28.02. Ips amitinus (Eichhoff, 1872)
Presence
E: AU BE BH BU CR CZ DE EN FI FR GE GR HU IT LA LT MC NL NT PL RO SL* SK SZ YU
A: TR
Figure 114: Ips amitinus, lateral, dorsal (Photo: Maja Jurc)
Older catalogs and keys – citations of name
Grüne 1979: Ips amitinus (Eichhoff, 1871); Freude, Harde, Lohse 1981: Ips amitinus Eichhoff; Titovšek 1988: Ips amitinus (Eichhoff); Pfeffer & Knížek 1993: I. amitinus (Eichhoff, 1871); Pfeffer 1995: I. amitinus (Eichhoff, 1871); Vega & Hofstetter 2015.

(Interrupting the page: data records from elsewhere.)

Lemma addTimer_ok E cb when interval expired q : timer_env_ok E -> call_ok (TAdd cb when interval) -> queue_inv expired q ->
  ends (addTimer E cb when interval q) (call_effect expired q).
Proof.
  intros HE Hc Hq. unfold addTimer. eapply ends_bind; [by apply (newTimer_ok E cb when interval expired q HE)|].
  intros [a q1] [Hq1 Hx Hd Hcall Et Ea Ecan Ho Htr]. cbn [fst snd] in *. pose proof (td_log _ _ _ Htr) as Hl. apply ends_lift. unfold addTimerInLoop.
  destruct (insertTimer_ok when a expired q1 Hq1) as (ec & ts & s & Ei & Hq2 & Hp & (t & Ht & Htw & Hts) & Hec). rewrite Ei. cbn [mbind option_bind].
  assert (forall q', tq_heap q' = tq_heap q1 -> tq_activeTimers q' = {[(a, s)]} ∪ tq_activeTimers q1 -> tq_log q' = tq_log q1 ->
    tq_cancelingTimers q' = tq_cancelingTimers q1 -> exists l, traced q q' l /\ firedSeqs l = []) as Hlog.
  { intros q' Eh Eact El Ecan'. exists ([TAdded cb (a, tq_created q + 1)] ++ []). split; [|done]. eapply traced_trans; [exact Htr|].
    constructor; [by rewrite app_nil_r|rewrite Ecan'; by left|]. intros b s' Hin. right. rewrite Eact, Eh. set_solver. }
  assert (forall q', keeps q1 q' -> tq_log q' = tq_log q1 -> tq_cancelingTimers q' = tq_cancelingTimers q1 -> hist_inv expired q -> hist_inv expired q') as Hh.
  { intros q' Hk El Ec. apply (hist_step expired (TAdded cb (a, tq_created q + 1))); [|by rewrite El|by rewrite Ec, Ecan| |done].
    - intros P s' H. by apply Hk, Hd.
    - intros ? ? ? [= -> <- <-]. by apply Hk. }
  destruct ec; tq_simpl.
  - rewrite Ht. cbn [mbind option_bind]. rewrite Htw. eexists. split; [done|].
    constructor; tq_simpl; try done; [by refine (queue_inv_ext _ _ _ _ _ _ _ Hq2)|by apply Hlog| |intros _; apply Hh; [by apply keeps_ext|done|done]]. intros _ _. exists when. split; [done|].
    intros e. tq_simpl. rewrite Hp. intros [->|He]%elem_of_cons; [cbn; lia|auto].
  - eexists. split; [done|]. constructor; tq_simpl; try done; [by apply Hlog| |intros _; apply Hh; [by apply keeps_ext|done|done]].
    destruct Hec as (x & Hxin & Hxw). intros Harm _. destruct Harm as (d & Hd1 & Hd2); [rewrite <- Et; intros E0; rewrite E0 in Hxin; by apply elem_of_nil in Hxin|].
    exists d. tq_simpl. rewrite Ea. split; [done|]. intros e. rewrite Hp, Et. rewrite Et in Hxin. specialize (Hd2 x Hxin) as Hdx.
    intros [->|He]%elem_of_cons; [cbn; lia|auto].
Qed.

Lemma active_unique expired q a s s' : queue_inv expired q -> (a, s) ∈ tq_activeTimers q -> (a, s') ∈ tq_activeTimers q -> s = s'.
Proof.
  intros Hq Hs Hs'. destruct (qi_active _ _ Hq a s Hs) as (t & Ht & <- & _), (qi_active _ _ Hq a s' Hs') as (t' & Ht' & <- & _). congruence.
Qed.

Figure 115: Ips amitinus, distribution map according to historical and recent data
Ecology and presence in Slovenia
The species occurs in Europe, the former Yugoslavia, the western part of the former Soviet Union and Turkey. In Slovenia, there are a few known records in Koroška and only one record each in Gorenjska and Štajerska. Its range is higher montane, mostly above 1000 m (Figure 115). Hosts include Picea abies, P. omorica, Pinus mugo, P. rotundata, P. peuce, P. heldreichii and P. cembra, exceptionally also Pinus nigra, Abies alba and Larix decidua. In Slovenia it has been found only on Picea abies. It develops 1-2 generations annually, swarming in May and July. Phloemophagous, adult length is 3.5-4.8 mm (Figure 114). The tunnel system is star-shaped, with 3-7 long maternal galleries. It is slenderer than the morphologically similar species I. typographus and I. cembrae, differing from them also by the almost completely straight contacts of individual joints on the flagellum of the antennae and by a shiny groove of the apex, which lacks hairs at the edge of the elytra. The species is potentially dangerous, but for the time being it is not of great economic importance in Slovenia due to its rarity and its higher-altitude habitat.